Lombardia – Agricoltura

Regione Lombardia – Ristrutturazione e riconversione dei vigneti (campagna 2026/2027)

A chi è adatto:

Imprese agricole con vigneti in Lombardia che intendono rinnovare o migliorare gli impianti viticoli (ristrutturazione o riconversione). Il vigneto oggetto dell’intervento deve risultare iscritto nello schedario viticolo regionale (SISCO) e il richiedente deve essere in regola con gli obblighi amministrativi previsti dal bando.

In cosa consiste:

Contributo a fondo perduto per interventi di ristrutturazione e/o riconversione dei vigneti, con l’obiettivo di aumentare la competitività e orientare la produzione verso qualità e sostenibilità. Sono ammesse, tra le altre, la riconversione varietale e la ristrutturazione tramite: estirpazione e reimpianto; reimpianto con autorizzazione; impianto anticipato; spostamento del vigneto o modifica del sistema di coltivazione (forma di allevamento/sesto d’impianto). L’aiuto comprende: (1) un contributo sui costi calcolati a costi unitari standard, fino al 50% della spesa ammissibile; (2) una compensazione per perdita di reddito, riconosciuta solo in caso di estirpazione e reimpianto e per una sola annualità (campagna 2026/2027: 6.609 €/ha). Dotazione Lombardia: 5.250.753 €, con riserve dedicate per reimpianti fitosanitari e per vigneti storici/eroici iscritti negli elenchi regionali.

Scadenze:

Domanda di aiuto: entro il 14/04/2026 ore 23:59:59. Conclusione lavori e domanda di pagamento a saldo: entro il 15/06/2027 (salvo eventuali tolleranze/penalità previste dal bando).

Link al bando: https://www.regione.lombardia.it/wps/portal/istituzionale/HP/DettaglioServizio/servizi-e-informazioni/Imprese/Imprese-agricole/organizzazioni-comuni-di-mercato-ocm/ocm-vitivinicolo/misura-ristrutturazione-riconversione-vigneti-2026-2027/misura-ristrutturazione-riconversione-vigneti-2026-2027


Regione Lombardia – SRE01 Insediamento giovani agricoltori (anno 2026)

A chi è adatto:

Giovani tra 18 e 40 anni (41 non compiuti) che si insediano per la prima volta come capo azienda agricola in Lombardia, come titolare di impresa individuale o legale rappresentante di società agricola. L’insediamento deve essere iniziato da non più di 24 mesi alla data di domanda; l’azienda deve avere una base produttiva in Lombardia (almeno il 50% della SAU aziendale) e non sono ammessi insediamenti in aziende senza SAU.

In cosa consiste:

Premio di primo insediamento erogato come pagamento forfettario per sostenere l’avvio dell’attività agricola e l’attuazione del Piano aziendale. Non si tratta di un contributo “a fatture” su singole spese: il sostegno è un premio a forfait concesso tramite graduatoria, destinato a coprire i costi iniziali e a rafforzare la struttura aziendale nei primi anni. Importo del premio: 50.000 € per insediamenti in aree svantaggiate di montagna; 40.000 € nelle altre aree. Il premio è liquidato in due rate secondo le modalità e le verifiche previste dal bando (raggiungimento delle tappe del Piano aziendale). Dotazione complessiva: 2.000.000 €.

Scadenze:

Apertura: 16/02/2026. Chiusura: 30/04/2026 ore 16:00.

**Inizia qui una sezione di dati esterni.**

(** C21. Plain and decrypted parameters never mix.  Whatever a provider of
    parameters returns for a name and a mode, from the service or from the caller's
    cache, is a value that the service has answered to a request for exactly this
    name in exactly this mode, provided that the cache gives for a key only what was
    loaded for it; and the cache still holds only such values afterwards. *)
Theorem parameters_genuine {W} (derived : Context W → Prop) (options : Options (ParameterClient (W := W))) p
    (inv : (bytes → Value_ → Prop) → W → Prop) ctx name mode w v w' :
  let G key v := ∃ name mode, key = cacheKey name mode ∧ answered (client p) name mode v in
  New ssmPackage options = Ok p → (∀ c, optCache options = Some (Some c) → CacheLaws derived c inv) → derived (orBackground ctx) →
  (∀ ctx, derived ctx → keepsInv (inv G) (ctx_Err ctx)) → (∀ name mode, keepsInv (inv G) (client p name mode)) → inv G w →
  ssm_get (Some p) ctx name mode w = (Ok v, w') → answered (client p) name mode v ∧ inv G w'.
Proof.
  intros G Hnew Hcache Hd Hctx Hcl Hw Hget.
  assert (lookupCache p = optCache options) as Hlc.
  { revert Hnew. unfold New. cbv zeta. destruct (optClient _ options); [|done]. destruct (_ <? 0); [done|].
    destruct (match optCache options with Some None => true | _ => false end); [done|]. destruct (_ && _); [done|]. by intros [= <-]. }
  assert (∀ key v, G key v → v_present v = true) as Hpres by (by intros key x (? & ? & _ & ? & ? & _ & ->)).
  assert (∀ ctx', derived ctx' → keepsInv (inv G) (ssm_lookup p name mode ctx') ∧
    ∀ w1 x, (ssm_lookup p name mode ctx' w1).1 = Ok x → G (cacheKey name mode) x) as Hl.
  { intros ctx' Hd'. split; [apply (lookupWith_keeps derived); auto|].
    intros w1 x (w2 & o & Ho & Hx)%lookupWith_Ok. exists name, mode. split; [done|].
    destruct o as [[[text|]|]|]; try done. injection Hx as <-. by exists w2, text. }
  rewrite <-Hlc in Hcache.
  pose proof (getWith_genuine derived ssmPackage p ctx name (cacheKey name mode) (λ p, ssm_lookup p name mode) inv G w
    Hd Hcache Hctx Hw Hl Hpres) as Hg.
  unfold ssm_get in Hget. rewrite Hget in Hg. destruct Hg as [Hi Hv]. split; [|done].
  destruct (Hv v eq_refl) as (n & d & [-> ->]%cacheKey_injective & Ha). done.
Qed.

(** The same for secrets, whose key in the cache is the name. *)
Theorem secrets_genuine {W} (derived : Context W → Prop) (options : Options (SecretClient (W := W))) p
    (inv : (bytes → Value_ → Prop) → W → Prop) ctx name w v w' :
  let G key v := answeredSecret (client p) key v in
  New secretsPackage options = Ok p → (∀ c, optCache options = Some (Some c) → CacheLaws derived c inv) → derived (orBackground ctx) →
  (∀ ctx, derived ctx → keepsInv (inv G) (ctx_Err ctx)) → (∀ name, keepsInv (inv G) (client p name)) → inv G w →
  secrets_Get (Some p) ctx name w = (Ok v, w') → answeredSecret (client p) name v ∧ inv G w'.
Proof.
  intros G Hnew Hcache Hd Hctx Hcl Hw Hget.
  assert (lookupCache p = optCache options) as Hlc.
  { revert Hnew. unfold New. cbv zeta. destruct (optClient _ options); [|done]. destruct (_ <? 0); [done|].
    destruct (match optCache options with Some None => true | _ => false end); [done|]. destruct (_ && _); [done|]. by intros [= <-]. }
  assert (∀ key v, G key v → v_present v = true) as Hpres by (by intros key x (? & [(? & _ & ->)|(? & _ & ->)])).
  assert (∀ ctx', derived ctx' → keepsInv (inv G) (secrets_lookup p name ctx') ∧
    ∀ w1 x, (secrets_lookup p name ctx' w1).1 = Ok x → G name x) as Hl.
  { intros ctx' Hd'. split; [apply (lookupWith_keeps derived); auto|].
    intros w1 x (w2 & o & Ho & Hx)%lookupWith_Ok. exists w2.
    destruct o as [[[text|] [data|]]|]; try done; injection Hx as <-; [left; by exists text|right; by exists data]. }
  rewrite <-Hlc in Hcache.
  pose proof (getWith_genuine derived secretsPackage p ctx name name (λ p, secrets_lookup p name) inv G w
    Hd Hcache Hctx Hw Hl Hpres) as Hg.
  unfold secrets_Get in Hget. rewrite Hget in Hg. destruct Hg as [Hi Hv]. split; [|done]. by apply Hv.
Qed.
(** *** Fully rated rows *)

Lemma length_nonzero {A : Type} (l : list A) :
  l <> [] -> ~ inject_Z (Z.of_nat (List.length l)) == 0.
Proof.
  intros Hne. destruct l as [|x l]; [contradiction|].
  unfold Qeq. simpl. lia.
Qed.

Lemma rating_total_perm (a b : DataFrame) :
  Permutation a b -> rating_total a == rating_total b.
Proof.
  intros Hperm. unfold rating_total.
  apply Qsum_map_ext. intros col _.
  apply Qsum_perm, Permutation_map, Hperm.
Qed.

Lemma rating_total_app (a b : DataFrame) :
  rating_total (a ++ b) == rating_total a + rating_total b.
Proof.
  unfold rating_total.
  rewrite <- Qsum_map_plus.
  apply Qsum_map_ext. intros col _.
  rewrite map_app. apply Qsum_app.
Qed.

Lemma fully_rated_incl (rows rows' : DataFrame) :
  fully_rated rows -> (forall r, In r rows' -> In r rows) ->
  fully_rated rows'.
Proof.
  intros Hfull Hincl r col Hr Hcol. apply Hfull; auto.
Qed.

(** Without missing ratings the mean of means is the sum of all ratings
    over the number of rows times the number of columns. *)
Lemma mean_of_means_fully_rated (rows : DataFrame) :
  rows <> [] -> fully_rated rows ->
  exists q,
    mean_of_means rows = Some q /\
    q == rating_total rows
         / (inject_Z (Z.of_nat (List.length rows))
            * inject_Z (Z.of_nat (List.length RATING_COLS))).
Proof.
  intros Hne Hfull. unfold mean_of_means, rating_means.
  assert (Hcol : forall col, In col RATING_COLS ->
             nanmean (map (fun r => rating r col) rows)
             = Some (Qsum (map (fun r => rating_value r col) rows)
                     / inject_Z (Z.of_nat (List.length rows)))).
  { intros col Hcol.
    rewrite nanmean_all_numbers.
    - rewrite map_map, length_map. reflexivity.
    - destruct rows; [contradiction|discriminate].
    - intros x Hx. apply in_map_iff in Hx. destruct Hx as [r [<- Hr]].
      apply Hfull; assumption. }
  rewrite (map_ext_in _ _ _ Hcol).
  rewrite nanmean_all_numbers.
  - rewrite map_map, length_map. eexists. split; [reflexivity|].
    rewrite Qsum_map_div. unfold rating_total.
    field. split.
    + apply length_nonzero. discriminate.
    + apply length_nonzero. exact Hne.
  - discriminate.
  - intros x Hx. apply in_map_iff in Hx. destruct Hx as [col [<- _]].
    discriminate.
Qed.
(** [max(a, b)]: the first argument unless the second is strictly greater. *)
Definition max (a b : float) : float := if PrimFloat.ltb a b then b else a.

(** [a > b] on exact numbers. *)
Definition gt (a b : Q) : bool := negb (Qle_bool a b).

End Py.

Import Py.

(** ** Effects *)

(** What a run does, one constructor per call worth observing: the
    collaborators of [__call__], the file system, and the entry into a
    super-resolution variant. *)
Inductive event : Type :=
| EvCheckFfmpeg
| EvReadVideo
| EvAffineTransform (index : nat)
| EvStackFaces (n : nat)
| EvReadAudio
| EvSetTimesteps (num_inference_steps : nat)
| EvAudio2Feat
| EvFeature2Chunks (fps : Z)
| EvRandn (shape : nat * nat * nat * nat * nat)
| EvDenoise (chunk : nat)
| EvSuperres (variant : string) (scale_factor : float)
| EvRestoreImg (index : nat)
| EvPathExists (path : string)
| EvRmTree (path : string)
| EvMakeDirs (path : string)
| EvWriteVideo (path : string) (frames : nat) (fps : Z)
| EvWriteAudio (path : string) (samples : nat) (rate : Z)
| EvSubprocess (command : string).

Inductive outcome (A : Type) : Type :=
| Returned (a : A)
| Raised (e : exn).

Arguments Raised {A} e.

Definition M (A : Type) : Type := (list event * outcome A)%type.

Definition ret {A : Type} (a : A) : M A := ([], Returned a).
Definition raise {A : Type} (e : exn) : M A := ([], Raised e).
Definition tell (e : event) : M unit := ([e], Returned tt).
Definition tell_all (es : list event) : M unit := (es, Returned tt).

Definition bind {A B : Type} (m : M A) (k : A -> M B) : M B :=
  match m with
  | (tr, Returned a) => let (tr', r) := k a in (tr ++ tr', r)
  | (tr, Raised e) => (tr, Raised e)
  end.

Declare Scope run_scope.
Delimit Scope run_scope with run.
Notation "x <- m ;; k" := (bind m (fun x => k))
  (at level 100, m at next level, right associativity) : run_scope.
Notation "' pat <- m ;; k" := (bind m (fun x => match x with pat => k end))
  (at level 100, pat pattern, m at next level, right associativity) : run_scope.
Notation "m ;; k" := (bind m (fun _ => k))
  (at level 100, right associativity) : run_scope.
Open Scope run_scope.

Definition trace {A : Type} (m : M A) : list event := fst m.
Definition result {A : Type} (m : M A) : outcome A := snd m.

(** Python operations that can raise. *)

Definition floordiv (a b : nat) : M nat :=
  if (b =? 0)%nat then raise ZeroDivisionError else ret (a / b)%nat.

(** [a / b] on integers, as the quotient of the two conversions: it is
    Python's correctly rounded quotient whenever both operands are at most
    2^53 in absolute value, the conversions being exact then. *)
Definition truediv (a b : Z) : M float :=
  if (b =? 0)%Z then raise ZeroDivisionError
  else ret (PrimFloat.div (float_of_Z a) (float_of_Z b)).

Definition to_int (x : float) : M Z :=
  match int_of_float x with
  | Some z => ret z
  | None => raise OverflowError
  end.

Definition getitem {A : Type} (xs : list A) (index : nat) : M A :=
  match nth_error xs index with
  | Some x => ret x
  | None => raise IndexError
  end.

(** ** Tensors *)

(** One frame of a tensor: its (channels, rows, columns) and its entries. *)
Record block : Type := {
  shape : nat * nat * nat;
  entry : nat -> nat -> nat -> Q
}.

(** [(f, c, h, w)]: a list of frames. *)
Definition tensor4 : Type := list block.
(** [(b, c, f, h, w)]: per batch sample, the list of its frames. *)
Definition tensor5 : Type := list (list block).
(** One audio feature chunk, and a stack of them (one per frame). *)
Definition embed : Type := list (list Q).
Definition Timestep : Type := Z.
(** A bounding box [(x1, y1, x2, y2)] in original-frame coordinates. *)
Definition box : Type := (Q * Q * Q * Q)%type.

Definition bmap (f : Q -> Q) (t : block) : block :=
  {| shape := shape t; entry := fun c y x => f (entry t c y x) |}.

(** Elementwise binary operation; the operands are shape-compatible and the
    result has the shape of the first. *)
Definition bmap2 (f : Q -> Q -> Q) (s t : block) : block :=
  {| shape := shape s; entry := fun c y x => f (entry s c y x) (entry t c y x) |}.
Lemma u8_small x : is_u8 x → u8 x = x.
Proof. unfold is_u8, u8. intros. by rewrite Z.mod_small. Qed.
Lemma u16_small x : is_u16 x → u16 x = x.
Proof. unfold is_u16, u16. intros. by rewrite Z.mod_small. Qed.
Lemma u32_small x : is_u32 x → u32 x = x.
Proof. unfold is_u32, u32. intros. by rewrite Z.mod_small. Qed.
Lemma u64_small x : is_u64 x → u64 x = x.
Proof. unfold is_u64, u64. intros. by rewrite Z.mod_small. Qed.

Lemma u8_range x : is_u8 (u8 x).
Proof. unfold is_u8, u8. apply Z.mod_pos_bound. lia. Qed.
Lemma u16_range x : is_u16 (u16 x).
Proof. unfold is_u16, u16. apply Z.mod_pos_bound. lia. Qed.
Lemma u32_range x : is_u32 (u32 x).
Proof. unfold is_u32, u32. apply Z.mod_pos_bound. lia. Qed.
Lemma u64_range x : is_u64 (u64 x).
Proof. unfold is_u64, u64. apply Z.mod_pos_bound. lia. Qed.

Create HintDb cint discriminated.
#[export] Hint Resolve u8_range u16_range u32_range u64_range : cint.

(** Rounding to a power of two by masking, as in [(x + m) & ~m]. *)
Lemma land_ones_mod x k : 0 ≤ k → Z.land x (2 ^ k - 1) = x mod 2 ^ k.
Proof. intros. rewrite <- Z.land_ones by lia. rewrite Z.ones_equiv. f_equal. Qed.

Lemma land_pow2_testbit x k :
  0 ≤ k → (Z.land x (Z.shiftl 1 k) =? 0) = negb (Z.testbit x k).
Proof.
  intros Hk. rewrite Z.shiftl_1_l.
  destruct (Z.testbit x k) eqn:Hb; simpl.
  - apply Z.eqb_neq. intros H0.
    assert (Z.testbit (Z.land x (2 ^ k)) k = true) as Ht.
    { rewrite Z.land_spec, Hb, Z.pow2_bits_true by lia. done. }
    rewrite H0, Z.testbit_0_l in Ht. done.
  - apply Z.eqb_eq. apply Z.bits_inj'. intros n Hn.
    rewrite Z.land_spec, Z.testbit_0_l, Z.pow2_bits_eqb by lia.
    destruct (Z.eqb_spec k n); subst; rewrite ?Hb, ?andb_false_r; done.
Qed.

(** ** Outcomes of C code

    [Ret] is a normal return, [Panic] a call of the kernel's PANIC macro
    (which does not return), [Hang] a spin that can never end (a lock taken
    twice on one CPU), [Undef] an access outside its object. *)
Inductive outcome (A : Type) : Type :=
| Ret (a : A)
| Panic
| Hang
| Undef.
Arguments Ret {A} a.
Arguments Panic {A}.
Arguments Hang {A}.
Arguments Undef {A}.

Definition obind {A B : Type} (o : outcome A) (k : A → outcome B) : outcome B :=
  match o with
  | Ret a => k a
  | Panic => Panic
  | Hang => Hang
  | Undef => Undef
  end.

(** Array access: reading or writing out of range is [Undef]. *)
Definition oget {A : Type} (l : list A) (i : Z) : outcome A :=
  if i <? 0 then Undef
  else match l !! Z.to_nat i with Some x => Ret x | None => Undef end.

Definition oset {A : Type} (l : list A) (i : Z) (x : A) : outcome (list A) :=
  if (0 <=? i) && (i <? Z.of_nat (length l)) then Ret (<[Z.to_nat i := x]> l)
  else Undef.

Declare Scope c_scope.
Delimit Scope c_scope with c.
Notation "'let*' p := m 'in' k" := (obind m (λ p, k))
  (at level 10, p pattern, m at level 200, k at level 200,
   format "'[v' 'let*'  p  :=  m  'in'  '/' k ']'") : c_scope.
Notation "m ;;; k" := (obind m (λ _, k))
  (at level 100, right associativity) : c_scope.

Lemma obind_ret_inv {A B} (o : outcome A) (k : A → outcome B) b :
  obind o k = Ret b → ∃ a, o = Ret a ∧ k a = Ret b.
Proof. destruct o; simpl; intros; try discriminate. eauto. Qed.

(** Invert a chain of binds that returned. *)
Ltac inv_ret :=
  repeat match goal with
  | H : obind _ _ = Ret _ |- _ =>
      apply obind_ret_inv in H; destruct H as (? & ? & H); simpl in H
  | H : Ret _ = Ret _ |- _ => injection H as H; subst
  | H : Panic = Ret _ |- _ => discriminate
  | H : Hang = Ret _ |- _ => discriminate
  | H : Undef = Ret _ |- _ => discriminate
  | p : (_ * _)%type |- _ => destruct p
  end; simpl in *.

Lemma oget_ret {A} (l : list A) i x :
  oget l i = Ret x ↔ 0 ≤ i ∧ l !! Z.to_nat i = Some x.
Proof.
  unfold oget. destruct (Z.ltb_spec i 0); [split; [done|lia]|].
  destruct (l !! Z.to_nat i) eqn:?; split; intros; try naive_solver.
Qed.

Lemma oget_is_ret {A} (l : list A) i :
  0 ≤ i < Z.of_nat (length l) → ∃ x, oget l i = Ret x ∧ l !! Z.to_nat i = Some x.
Proof.
  intros. destruct (lookup_lt_is_Some_2 l (Z.to_nat i)) as [x Hx]; [lia|].
  exists x. split; [apply oget_ret; split; [lia|done]|done].
Qed.

Lemma oset_ret {A} (l : list A) i x l' :
  oset l i x = Ret l' ↔ 0 ≤ i < Z.of_nat (length l) ∧ l' = <[Z.to_nat i := x]> l.
Proof.
  unfold oset. destruct (Z.leb_spec 0 i), (Z.ltb_spec i (Z.of_nat (length l)));
    simpl; split; intros; try naive_solver lia.
Qed.

Lemma oset_in {A} (l : list A) i x :
  0 ≤ i < Z.of_nat (length l) → oset l i x = Ret (<[Z.to_nat i := x]> l).
Proof. intros. by apply oset_ret. Qed.

Lemma oget_in {A} (l : list A) i x :
  0 ≤ i → l !! Z.to_nat i = Some x → oget l i = Ret x.
Proof. intros. by apply oget_ret. Qed.

(** ** Byte memory

    A region of memory is a function from addresses to byte values; a store
    is a pointwise update. [mfill] is what [memset] leaves behind. *)
Definition mfill (m : Z → Z) (a n c : Z) : Z → Z :=
  λ x, if (a <=? x) && (x <? a + n) then c else m x.

Lemma mfill_in m a n c x : a ≤ x < a + n → mfill m a n c x = c.
Proof.
  intros. unfold mfill.
  by rewrite (proj2 (Z.leb_le _ _)), (proj2 (Z.ltb_lt _ _)) by lia.
Qed.

Lemma mfill_out m a n c x : x < a ∨ a + n ≤ x → mfill m a n c x = m x.
Proof.
  intros. unfold mfill.
  destruct (Z.leb_spec a x), (Z.ltb_spec x (a + n)); simpl; try done; lia.
Qed.
Lemma mark_run_spec n bm i :
  length bm = Z.to_nat BITMAP_WORDS → 0 ≤ i → i + Z.of_nat n ≤ PMM_MAX_PAGES →
  ∃ bm', mark_run n bm i = Ret bm' ∧ length bm' = Z.to_nat BITMAP_WORDS ∧
    ∀ j, 0 ≤ j < PMM_MAX_PAGES →
      page_used bm' j = ((i <=? j) && (j <? i + Z.of_nat n)) || page_used bm j.
Proof.
  revert bm i. induction n as [|n IH]; intros bm i Hlen Hi Hn.
  - exists bm. split; [done|]. split; [done|]. intros j Hj.
    destruct (Z.leb_spec i j), (Z.ltb_spec j (i + Z.of_nat 0)); simpl; try done; lia.
  - destruct (pmm_mark_used_spec bm Hlen i) as (bm1 & E1 & L1 & U1); [lia|].
    destruct (IH bm1 (i + 1)) as (bm2 & E2 & L2 & U2); [congruence|lia|lia|].
    exists bm2. simpl. rewrite E1. simpl. split; [done|]. split; [done|].
    intros j Hj. rewrite U2, U1 by done.
    destruct (Z.eqb_spec j i), (Z.leb_spec (i + 1) j), (Z.leb_spec i j),
      (Z.ltb_spec j (i + 1 + Z.of_nat n)), (Z.ltb_spec j (i + Z.of_nat (S n)));
      simpl; try done; lia.
Qed.

(** ** The abstraction *)

Lemma elem_of_used_set st i :
  i ∈ used_set st ↔ 0 ≤ i < page_pool_pages st ∧ page_used (page_bitmap st) i = true.
Proof.
  unfold used_set. rewrite elem_of_list_to_set, list_elem_of_filter, elem_of_seqZ.
  intuition lia.
Qed.

Lemma elem_of_page_range s n i : i ∈ page_range s n ↔ s ≤ i < s + n.
Proof. unfold page_range. by rewrite elem_of_list_to_set, elem_of_seqZ. Qed.
(** [while (length < max_len && data[cand+length] == data[pos+length]) length++;]
    [n] is [max_len - length]. *)
Fixpoint match_length (n : nat) (data : list Z) (cand pos len : Z) : outcome Z :=
  match n with
  | O => Ret len
  | S n' =>
      let* a := oget data (cand + len) in
      let* b := oget data (pos + len) in
      if a =? b then match_length n' data cand pos (len + 1) else Ret len
  end.

(** The walk over the candidates that share the hash, newest first. *)
Fixpoint walk_chain (chain : nat) (data prev : list Z) (pos max_len window_start : Z)
    (cand best_len best_src : Z) : outcome (Z * Z) :=
  if (cand =? LZSS_NONE) || (cand <? window_start) then Ret (best_len, best_src)
  else
    match chain with
    | O => Ret (best_len, best_src)
    | S chain' =>
        let* len := match_length (Z.to_nat max_len) data cand pos 0 in
        let '(best_len, best_src) :=
          if best_len <=? len then (len, cand) else (best_len, best_src) in
        let* next := oget prev (Z.land cand (LZSS_N - 1)) in
        if negb (next =? LZSS_NONE) && (cand <=? next) then Ret (best_len, best_src)
        else walk_chain chain' data prev pos max_len window_start next best_len best_src
    end.

Definition find_match (data head prev : list Z) (pos : Z) : outcome (Z * Z) :=
  let left := Z.of_nat (length data) - pos in
  let max_len := if left <? LZSS_F then left else LZSS_F in
  if LZSS_THRESHOLD + 1 <=? max_len then
    let window_start := if LZSS_N <? pos then pos - LZSS_N else 0 in
    let* h := lzss_hash3 data pos in
    let* cand := oget head h in
    walk_chain LZSS_MAX_CHAIN data prev pos max_len window_start cand 0 0
  else Ret (0, 0).

(** [new_cap = capacity * 2; while (needed > new_cap) new_cap *= 2;] *)
Fixpoint grow_cap (fuel : nat) (needed cap : Z) : outcome Z :=
  match fuel with
  | O => Hang
  | S fuel' => if cap <? needed then grow_cap fuel' needed (u32 (cap * 2)) else Ret cap
  end.

(** The loop variables of [lzss_compress]. *)
Record enc := mk_enc {
  e_out : list Z; e_cap : Z;
  e_flag_byte : Z; e_flag_bit : Z; e_chunk : list Z;
  e_head : list Z; e_prev : list Z; e_pos : Z
}.

Section compress.
Context (alloc_ok resize_ok : Z → bool).

(** Makes room for and appends one group: flag byte, then the chunk.
    [None]: the heap refused the larger buffer. *)
Definition flush_group (e : enc) : outcome (option enc) :=
  let needed := u32 (Z.of_nat (length (e_out e)) + 1 + Z.of_nat (length (e_chunk e))) in
  let* ocap :=
    (if e_cap e <? needed then
      let* new_cap := grow_cap 33 needed (u32 (e_cap e * 2)) in
      Ret (if resize_ok new_cap then Some new_cap else None)
    else Ret (Some (e_cap e))) in
  match ocap with
  | None => Ret None
  | Some cap =>
      Ret (Some (mk_enc (e_out e ++ e_flag_byte e :: e_chunk e) cap 0 0 []
                   (e_head e) (e_prev e) (e_pos e)))
  end.

(** One iteration of the encoder's loop: emit a match or a literal. *)
Definition enc_symbol (data : list Z) (e : enc) : outcome enc :=
  let* (best_len, best_src) := find_match data (e_head e) (e_prev e) (e_pos e) in
  if LZSS_THRESHOLD <? best_len then
    let match_pos := Z.land (u32 (LZSS_N - LZSS_F + best_src)) (LZSS_N - 1) in
    let length_field := best_len - (LZSS_THRESHOLD + 1) in
    let chunk := e_chunk e ++
      [u8 (Z.land match_pos 255);
       u8 (Z.lor (Z.shiftl (Z.shiftr match_pos 8) 4) (Z.land length_field 15))] in
    let* (head, prev) :=
      lzss_insert_range (Z.to_nat best_len) data (e_head e) (e_prev e) (e_pos e) in
    Ret (mk_enc (e_out e) (e_cap e) (e_flag_byte e) (e_flag_bit e + 1) chunk
           head prev (u32 (e_pos e + best_len)))
  else
    let* c := oget data (e_pos e) in
    let* (head, prev) := lzss_insert_range 1 data (e_head e) (e_prev e) (e_pos e) in
    Ret (mk_enc (e_out e) (e_cap e)
           (Z.lor (e_flag_byte e) (u8 (Z.shiftl 1 (e_flag_bit e)))) (e_flag_bit e + 1)
           (e_chunk e ++ [c]) head prev (u32 (e_pos e + 1))).

Fixpoint enc_loop (fuel : nat) (data : list Z) (e : enc) : outcome (option enc) :=
  if e_pos e <? Z.of_nat (length data) then
    match fuel with
    | O => Hang
    | S fuel' =>
        let* e := enc_symbol data e in
        if e_flag_bit e =? 8 then
          let* oe := flush_group e in
          match oe with
          | None => Ret None
          | Some e => enc_loop fuel' data e
          end
        else enc_loop fuel' data e
    end
  else Ret (Some e).

(** Returns the compressed bytes, or [None] for NULL. *)
Definition lzss_compress (data : list Z) : outcome (option (list Z)) :=
  if Z.of_nat (length data) =? 0 then Ret None
  else if negb (alloc_ok 256) then Ret None
  else if negb (alloc_ok (4 * (LZSS_HASH_SIZE + LZSS_N))) then Ret None
  else
    let* oe := enc_loop (length data) data
      (mk_enc [] 256 0 0 [] (replicate (Z.to_nat LZSS_HASH_SIZE) LZSS_NONE)
         (replicate (Z.to_nat LZSS_N) LZSS_NONE) 0) in
    match oe with
    | None => Ret None
    | Some e =>
        if 0 <? e_flag_bit e then
          let* oe := flush_group e in
          match oe with
          | None => Ret None
          | Some e => Ret (Some (e_out e))
          end
        else Ret (Some (e_out e))
    end.
End compress.

(** ** Tokens

    The stream as a sequence of tokens: a literal byte, or a match given by
    the two fields the format stores. *)
Inductive token := Lit (c : Z) | Mat (mp lf : Z).

Definition is_lit (t : token) : bool := match t with Lit _ => true | Mat _ _ => false end.

Definition tok_bytes (t : token) : list Z :=
  match t with
  | Lit c => [c]
  | Mat mp lf =>
      [u8 (Z.land mp 255); u8 (Z.lor (Z.shiftl (Z.shiftr mp 8) 4) (Z.land lf 15))]
  end.

Definition toks_bytes (ts : list token) : list Z := concat (map tok_bytes ts).

(** Flag bits of tokens, the first one at bit [i]. *)
Fixpoint flags_from (i : Z) (ts : list token) : Z :=
  match ts with
  | [] => 0
  | t :: ts => Z.lor (if is_lit t then Z.shiftl 1 i else 0) (flags_from (i + 1) ts)
  end.

Definition group (ts : list token) : list Z := flags_from 0 ts :: toks_bytes ts.

Lemma flags_from_snoc ts t i :
  flags_from i (ts ++ [t]) =
  Z.lor (flags_from i ts) (if is_lit t then Z.shiftl 1 (i + Z.of_nat (length ts)) else 0).
Proof.
  revert i. induction ts as [|t' ts IH]; intros i; simpl.
  - rewrite Z.lor_0_r, Z.lor_0_l, Z.add_0_r. done.
  - rewrite IH, Z.lor_assoc.
    by replace (i + Z.of_nat (S (length ts))) with (i + 1 + Z.of_nat (length ts)) by lia.
Qed.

Link: https://www.bandi.regione.lombardia.it/servizi/servizio/bandi/dettaglio/agricoltura-pesca/agricoltura/psn-pac-2023-2027-insediamento-giovani-agricoltori-sviluppo-rurale-bando-2026-RLM12026052310


Lombardia – Nuove imprese

Regione Lombardia – Nuova Impresa 2026 (bando attuativo atteso)

A chi è adatto: 

Micro, piccole e medie imprese (MPMI) che hanno aperto una nuova attività in Lombardia a partire dal 1° giugno 2024 e sono iscritte e attive al Registro delle Imprese. La Partita IVA deve essere stata attribuita non prima di 12 mesi dall’iscrizione. Sono inclusi anche lavoratori autonomi con domicilio fiscale in Lombardia (esclusi codici ATECO primario). La misura è trasversale a tutti i settori, non solo agricoltura.

In cosa consiste: 

Contributo a fondo perduto per le spese di avvio sostenute nei primi mesi di vita dell’impresa: acquisto di attrezzature, macchinari, arredi, software, spese di consulenza e altri investimenti iniziali. È pensato per alleviare il peso economico delle prime uscite quando ancora non si hanno entrate consolidate. Dotazione complessiva: circa 4,98 milioni di euro.

 ATTENZIONE – Bando attuativo non ancora pubblicato al 10/02/2026. Monitorare il portale regionale per la data di apertura sportello prevista nei primi mesi 2026.

Scadenze: 

La scadenza della precedente edizione era il 15/01/2026 (già chiusa). Il bando attuativo 2026 è atteso nei prossimi mesi. Si consiglia di tenersi pronti con documentazione e preventivi.

Link informativo: https://www.regione.lombardia.it/wps/portal/istituzionale/HP/DettaglioAvviso/servizi-e-informazioni/imprese/imprese-manifatturiere-artigiane-e-di-servizi/avv-nuova-impresa/avv-nuova-impresa


Lombardia – GAL Gardavalsabbia – Intervento SRE04 “Start up non agricole” (Anno 2026)

A chi è adatto:
In cosa consiste:
È un bando che concede un premio a fondo perduto (pagamento forfettario in conto capitale) per sostenere la nascita di nuove attività non agricole nel territorio del GAL Gardavalsabbia, con l’obiettivo di rafforzare l’economia locale e creare nuove opportunità di lavoro nelle aree rurali.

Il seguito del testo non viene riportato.